START Entries provided

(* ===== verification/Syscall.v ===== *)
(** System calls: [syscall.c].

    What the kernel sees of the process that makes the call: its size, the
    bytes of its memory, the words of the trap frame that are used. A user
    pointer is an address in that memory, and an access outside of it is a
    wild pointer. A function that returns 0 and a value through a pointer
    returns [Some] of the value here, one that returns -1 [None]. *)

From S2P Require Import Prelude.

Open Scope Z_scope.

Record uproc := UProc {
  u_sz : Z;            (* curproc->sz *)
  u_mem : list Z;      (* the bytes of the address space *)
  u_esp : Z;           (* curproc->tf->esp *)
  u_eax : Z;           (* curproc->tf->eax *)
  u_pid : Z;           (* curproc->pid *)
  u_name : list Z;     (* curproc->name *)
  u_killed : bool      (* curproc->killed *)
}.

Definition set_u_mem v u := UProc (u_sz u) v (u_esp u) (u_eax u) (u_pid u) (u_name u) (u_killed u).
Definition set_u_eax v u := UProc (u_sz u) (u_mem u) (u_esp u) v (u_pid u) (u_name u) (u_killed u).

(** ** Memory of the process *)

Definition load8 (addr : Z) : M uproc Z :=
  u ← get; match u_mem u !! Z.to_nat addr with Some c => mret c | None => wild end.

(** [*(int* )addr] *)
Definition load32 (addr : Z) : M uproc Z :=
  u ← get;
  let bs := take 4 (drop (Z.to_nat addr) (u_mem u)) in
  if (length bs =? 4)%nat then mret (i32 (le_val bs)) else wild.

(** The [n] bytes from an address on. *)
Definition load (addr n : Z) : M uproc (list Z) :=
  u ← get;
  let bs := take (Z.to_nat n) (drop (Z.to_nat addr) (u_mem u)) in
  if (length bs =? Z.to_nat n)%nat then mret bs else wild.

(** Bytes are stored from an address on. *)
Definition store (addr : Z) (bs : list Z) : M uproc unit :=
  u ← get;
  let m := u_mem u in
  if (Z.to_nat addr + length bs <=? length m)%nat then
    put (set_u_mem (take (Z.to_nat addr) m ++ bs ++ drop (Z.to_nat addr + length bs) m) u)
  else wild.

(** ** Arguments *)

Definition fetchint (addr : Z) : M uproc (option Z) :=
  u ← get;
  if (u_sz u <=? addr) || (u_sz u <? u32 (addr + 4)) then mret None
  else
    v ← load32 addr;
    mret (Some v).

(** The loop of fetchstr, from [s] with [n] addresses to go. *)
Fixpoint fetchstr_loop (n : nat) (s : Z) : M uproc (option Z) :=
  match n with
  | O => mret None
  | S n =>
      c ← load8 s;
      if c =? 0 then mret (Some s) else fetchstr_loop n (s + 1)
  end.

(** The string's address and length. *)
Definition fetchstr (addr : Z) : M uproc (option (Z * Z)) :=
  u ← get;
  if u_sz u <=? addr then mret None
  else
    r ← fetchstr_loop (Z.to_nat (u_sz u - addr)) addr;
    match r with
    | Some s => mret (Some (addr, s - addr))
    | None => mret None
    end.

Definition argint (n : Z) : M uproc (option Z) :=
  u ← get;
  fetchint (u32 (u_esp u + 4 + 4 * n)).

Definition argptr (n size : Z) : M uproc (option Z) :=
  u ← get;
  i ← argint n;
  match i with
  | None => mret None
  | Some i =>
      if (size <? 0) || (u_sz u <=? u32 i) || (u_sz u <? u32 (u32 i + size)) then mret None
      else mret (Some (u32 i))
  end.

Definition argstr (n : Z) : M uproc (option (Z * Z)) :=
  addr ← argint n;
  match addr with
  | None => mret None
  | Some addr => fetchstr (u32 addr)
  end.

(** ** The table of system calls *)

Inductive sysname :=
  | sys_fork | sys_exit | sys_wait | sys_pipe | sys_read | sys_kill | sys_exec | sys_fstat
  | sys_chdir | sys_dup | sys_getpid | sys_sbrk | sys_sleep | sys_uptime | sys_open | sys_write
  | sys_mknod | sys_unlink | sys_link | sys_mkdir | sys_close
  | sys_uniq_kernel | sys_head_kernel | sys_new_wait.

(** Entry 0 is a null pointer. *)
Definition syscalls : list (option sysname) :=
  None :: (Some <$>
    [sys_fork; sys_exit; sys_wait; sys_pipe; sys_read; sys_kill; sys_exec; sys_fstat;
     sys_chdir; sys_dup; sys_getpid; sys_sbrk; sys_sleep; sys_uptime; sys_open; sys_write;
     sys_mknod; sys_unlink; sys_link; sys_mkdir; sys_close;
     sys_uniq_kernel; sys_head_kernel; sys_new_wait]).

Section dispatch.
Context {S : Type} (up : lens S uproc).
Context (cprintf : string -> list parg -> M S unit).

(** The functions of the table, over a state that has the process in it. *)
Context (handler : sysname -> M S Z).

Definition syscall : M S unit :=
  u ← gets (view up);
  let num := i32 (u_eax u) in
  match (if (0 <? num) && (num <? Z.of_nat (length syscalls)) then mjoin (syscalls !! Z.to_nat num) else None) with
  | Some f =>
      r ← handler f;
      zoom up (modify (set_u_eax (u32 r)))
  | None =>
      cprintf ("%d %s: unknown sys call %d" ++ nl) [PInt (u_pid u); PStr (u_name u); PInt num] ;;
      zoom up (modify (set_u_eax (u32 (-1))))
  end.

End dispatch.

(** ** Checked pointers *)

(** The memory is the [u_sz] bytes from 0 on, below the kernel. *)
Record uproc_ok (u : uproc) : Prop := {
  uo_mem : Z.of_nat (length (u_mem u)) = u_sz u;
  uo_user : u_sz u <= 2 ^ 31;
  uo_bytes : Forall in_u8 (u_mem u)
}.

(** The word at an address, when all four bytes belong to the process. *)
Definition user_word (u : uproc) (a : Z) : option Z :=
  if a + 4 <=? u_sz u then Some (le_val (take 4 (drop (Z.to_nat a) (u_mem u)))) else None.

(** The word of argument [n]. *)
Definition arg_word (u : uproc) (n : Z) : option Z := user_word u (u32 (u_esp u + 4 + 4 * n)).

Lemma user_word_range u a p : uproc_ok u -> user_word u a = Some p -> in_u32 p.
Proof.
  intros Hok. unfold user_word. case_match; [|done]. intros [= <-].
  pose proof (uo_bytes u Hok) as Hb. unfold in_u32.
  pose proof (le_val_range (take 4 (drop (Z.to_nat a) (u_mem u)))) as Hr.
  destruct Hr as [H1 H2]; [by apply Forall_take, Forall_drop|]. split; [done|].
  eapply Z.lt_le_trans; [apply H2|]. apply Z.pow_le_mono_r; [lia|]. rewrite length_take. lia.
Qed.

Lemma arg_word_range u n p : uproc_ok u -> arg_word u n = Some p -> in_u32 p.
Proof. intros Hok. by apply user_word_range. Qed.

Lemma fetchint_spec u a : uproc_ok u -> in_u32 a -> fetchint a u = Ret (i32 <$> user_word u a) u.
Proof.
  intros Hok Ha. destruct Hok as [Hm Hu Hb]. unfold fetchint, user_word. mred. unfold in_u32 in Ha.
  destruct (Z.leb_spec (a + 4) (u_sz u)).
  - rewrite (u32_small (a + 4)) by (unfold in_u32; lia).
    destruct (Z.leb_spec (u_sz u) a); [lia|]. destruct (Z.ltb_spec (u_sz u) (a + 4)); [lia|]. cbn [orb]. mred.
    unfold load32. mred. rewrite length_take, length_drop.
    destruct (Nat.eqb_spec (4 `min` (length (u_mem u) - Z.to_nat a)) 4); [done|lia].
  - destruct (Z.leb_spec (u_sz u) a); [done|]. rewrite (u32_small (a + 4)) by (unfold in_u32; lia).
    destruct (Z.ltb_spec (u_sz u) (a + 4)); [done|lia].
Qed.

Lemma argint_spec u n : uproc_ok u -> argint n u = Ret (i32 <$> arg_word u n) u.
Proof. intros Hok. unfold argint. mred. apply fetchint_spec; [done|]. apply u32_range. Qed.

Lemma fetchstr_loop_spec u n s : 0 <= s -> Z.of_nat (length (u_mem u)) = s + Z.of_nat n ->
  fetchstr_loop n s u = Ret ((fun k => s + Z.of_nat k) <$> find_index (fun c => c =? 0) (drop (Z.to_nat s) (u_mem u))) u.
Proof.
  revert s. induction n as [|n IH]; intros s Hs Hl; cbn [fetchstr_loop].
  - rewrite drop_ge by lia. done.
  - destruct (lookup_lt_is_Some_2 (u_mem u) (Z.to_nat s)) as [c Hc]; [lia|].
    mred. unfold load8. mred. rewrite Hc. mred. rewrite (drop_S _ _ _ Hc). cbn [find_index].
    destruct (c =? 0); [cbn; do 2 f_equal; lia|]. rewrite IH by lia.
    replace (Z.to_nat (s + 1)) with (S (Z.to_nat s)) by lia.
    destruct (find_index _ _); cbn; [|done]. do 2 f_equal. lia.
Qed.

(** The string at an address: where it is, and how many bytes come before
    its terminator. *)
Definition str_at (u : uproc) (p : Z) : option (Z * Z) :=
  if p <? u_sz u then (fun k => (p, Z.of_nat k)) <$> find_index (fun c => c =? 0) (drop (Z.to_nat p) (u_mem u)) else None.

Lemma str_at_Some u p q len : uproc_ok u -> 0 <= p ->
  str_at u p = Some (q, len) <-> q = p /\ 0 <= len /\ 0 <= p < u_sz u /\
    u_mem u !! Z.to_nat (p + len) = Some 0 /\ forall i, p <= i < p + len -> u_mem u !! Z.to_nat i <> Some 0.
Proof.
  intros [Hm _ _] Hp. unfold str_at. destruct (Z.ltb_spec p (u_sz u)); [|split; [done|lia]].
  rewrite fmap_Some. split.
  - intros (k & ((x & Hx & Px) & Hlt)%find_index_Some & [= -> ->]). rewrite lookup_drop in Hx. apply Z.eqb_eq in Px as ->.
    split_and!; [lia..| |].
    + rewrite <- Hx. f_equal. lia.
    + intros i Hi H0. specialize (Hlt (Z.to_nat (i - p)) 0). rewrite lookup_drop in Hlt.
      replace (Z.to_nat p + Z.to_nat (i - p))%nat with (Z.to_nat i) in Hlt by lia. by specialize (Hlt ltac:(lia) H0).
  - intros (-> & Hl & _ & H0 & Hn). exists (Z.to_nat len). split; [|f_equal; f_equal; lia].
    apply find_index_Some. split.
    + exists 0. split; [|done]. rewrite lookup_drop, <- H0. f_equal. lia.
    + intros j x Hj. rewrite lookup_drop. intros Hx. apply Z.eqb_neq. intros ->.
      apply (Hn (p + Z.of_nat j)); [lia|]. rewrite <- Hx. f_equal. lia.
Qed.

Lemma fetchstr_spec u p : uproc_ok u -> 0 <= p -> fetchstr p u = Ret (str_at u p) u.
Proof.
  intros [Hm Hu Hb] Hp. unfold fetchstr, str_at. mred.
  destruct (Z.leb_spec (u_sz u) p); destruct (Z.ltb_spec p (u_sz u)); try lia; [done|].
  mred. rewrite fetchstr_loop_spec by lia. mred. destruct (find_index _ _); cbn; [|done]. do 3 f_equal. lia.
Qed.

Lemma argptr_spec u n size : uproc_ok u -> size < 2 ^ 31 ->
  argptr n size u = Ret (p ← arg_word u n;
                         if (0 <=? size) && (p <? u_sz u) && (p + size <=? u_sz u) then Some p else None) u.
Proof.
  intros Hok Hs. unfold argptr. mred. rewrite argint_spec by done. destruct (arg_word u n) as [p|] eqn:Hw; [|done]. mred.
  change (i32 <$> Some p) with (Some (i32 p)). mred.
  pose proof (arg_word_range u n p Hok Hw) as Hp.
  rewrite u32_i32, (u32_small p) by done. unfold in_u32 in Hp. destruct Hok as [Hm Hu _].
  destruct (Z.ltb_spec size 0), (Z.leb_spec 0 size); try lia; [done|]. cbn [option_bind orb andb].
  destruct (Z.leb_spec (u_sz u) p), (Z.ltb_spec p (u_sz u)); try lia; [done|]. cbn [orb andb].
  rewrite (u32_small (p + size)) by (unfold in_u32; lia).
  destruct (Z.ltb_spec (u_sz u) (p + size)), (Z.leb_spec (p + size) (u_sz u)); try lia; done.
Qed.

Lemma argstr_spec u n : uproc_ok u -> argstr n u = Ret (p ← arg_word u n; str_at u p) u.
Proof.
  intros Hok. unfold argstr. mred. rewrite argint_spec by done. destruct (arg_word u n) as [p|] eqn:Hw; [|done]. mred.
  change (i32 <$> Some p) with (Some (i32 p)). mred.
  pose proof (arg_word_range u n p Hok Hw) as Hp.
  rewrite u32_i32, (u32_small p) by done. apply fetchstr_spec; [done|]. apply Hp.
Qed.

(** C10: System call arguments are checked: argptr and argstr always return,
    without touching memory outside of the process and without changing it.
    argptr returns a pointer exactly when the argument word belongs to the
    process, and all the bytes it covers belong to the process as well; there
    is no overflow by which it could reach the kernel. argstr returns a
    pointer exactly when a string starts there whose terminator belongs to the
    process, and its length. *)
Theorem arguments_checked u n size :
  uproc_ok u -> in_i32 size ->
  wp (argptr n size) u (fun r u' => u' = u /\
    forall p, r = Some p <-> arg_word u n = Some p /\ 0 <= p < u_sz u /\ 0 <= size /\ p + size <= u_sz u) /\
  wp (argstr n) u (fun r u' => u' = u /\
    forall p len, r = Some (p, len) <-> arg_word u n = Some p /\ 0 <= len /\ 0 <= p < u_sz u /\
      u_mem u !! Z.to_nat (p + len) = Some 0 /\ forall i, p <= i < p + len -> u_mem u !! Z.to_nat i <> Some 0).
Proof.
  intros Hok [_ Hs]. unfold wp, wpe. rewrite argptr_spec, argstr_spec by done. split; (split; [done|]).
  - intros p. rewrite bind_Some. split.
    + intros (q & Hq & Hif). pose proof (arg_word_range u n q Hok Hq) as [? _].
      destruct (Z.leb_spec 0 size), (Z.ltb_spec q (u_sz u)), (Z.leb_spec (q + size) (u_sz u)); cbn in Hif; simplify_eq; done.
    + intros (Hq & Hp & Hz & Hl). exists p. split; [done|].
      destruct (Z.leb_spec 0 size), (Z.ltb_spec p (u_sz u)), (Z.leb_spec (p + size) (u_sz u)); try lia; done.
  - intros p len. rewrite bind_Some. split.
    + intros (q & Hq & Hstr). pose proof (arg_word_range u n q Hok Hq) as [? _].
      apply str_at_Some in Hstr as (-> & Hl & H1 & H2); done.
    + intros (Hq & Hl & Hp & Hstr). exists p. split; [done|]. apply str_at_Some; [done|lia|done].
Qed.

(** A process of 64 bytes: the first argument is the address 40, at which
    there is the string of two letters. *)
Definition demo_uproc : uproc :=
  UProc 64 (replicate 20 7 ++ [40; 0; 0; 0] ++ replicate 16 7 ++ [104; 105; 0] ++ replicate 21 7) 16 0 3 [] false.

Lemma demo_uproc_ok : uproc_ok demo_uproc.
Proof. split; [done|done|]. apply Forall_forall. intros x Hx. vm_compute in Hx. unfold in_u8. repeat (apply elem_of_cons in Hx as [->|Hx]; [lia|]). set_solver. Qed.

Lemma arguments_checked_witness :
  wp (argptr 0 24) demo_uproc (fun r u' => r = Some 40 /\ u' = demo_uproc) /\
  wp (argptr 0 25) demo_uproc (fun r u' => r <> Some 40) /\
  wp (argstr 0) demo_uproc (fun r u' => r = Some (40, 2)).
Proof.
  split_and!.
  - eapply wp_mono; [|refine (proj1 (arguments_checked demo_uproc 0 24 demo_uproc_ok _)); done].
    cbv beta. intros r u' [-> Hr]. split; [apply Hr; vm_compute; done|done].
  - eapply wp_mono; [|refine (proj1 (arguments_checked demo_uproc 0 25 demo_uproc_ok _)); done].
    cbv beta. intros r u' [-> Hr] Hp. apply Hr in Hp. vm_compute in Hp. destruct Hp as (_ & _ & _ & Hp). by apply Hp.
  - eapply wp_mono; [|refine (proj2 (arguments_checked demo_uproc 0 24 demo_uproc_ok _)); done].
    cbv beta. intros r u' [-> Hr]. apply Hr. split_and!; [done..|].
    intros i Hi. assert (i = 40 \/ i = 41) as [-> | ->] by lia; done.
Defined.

END Entries provided

Return a word-for-word copy of the lines above from the one holding "zoom up (modify (set_u_eax (u32 r)))" through the one holding "uo_mem : Z.of_nat", with both of them included and nothing besides.

Finished exercise
      zoom up (modify (set_u_eax (u32 r)))
  | None =>
      cprintf ("%d %s: unknown sys call %d" ++ nl) [PInt (u_pid u); PStr (u_name u); PInt num] ;;
      zoom up (modify (set_u_eax (u32 (-1))))
  end.

End dispatch.

(** ** Checked pointers *)

(** The memory is the [u_sz] bytes from 0 on, below the kernel. *)
Record uproc_ok (u : uproc) : Prop := {
  uo_mem : Z.of_nat (length (u_mem u)) = u_sz u;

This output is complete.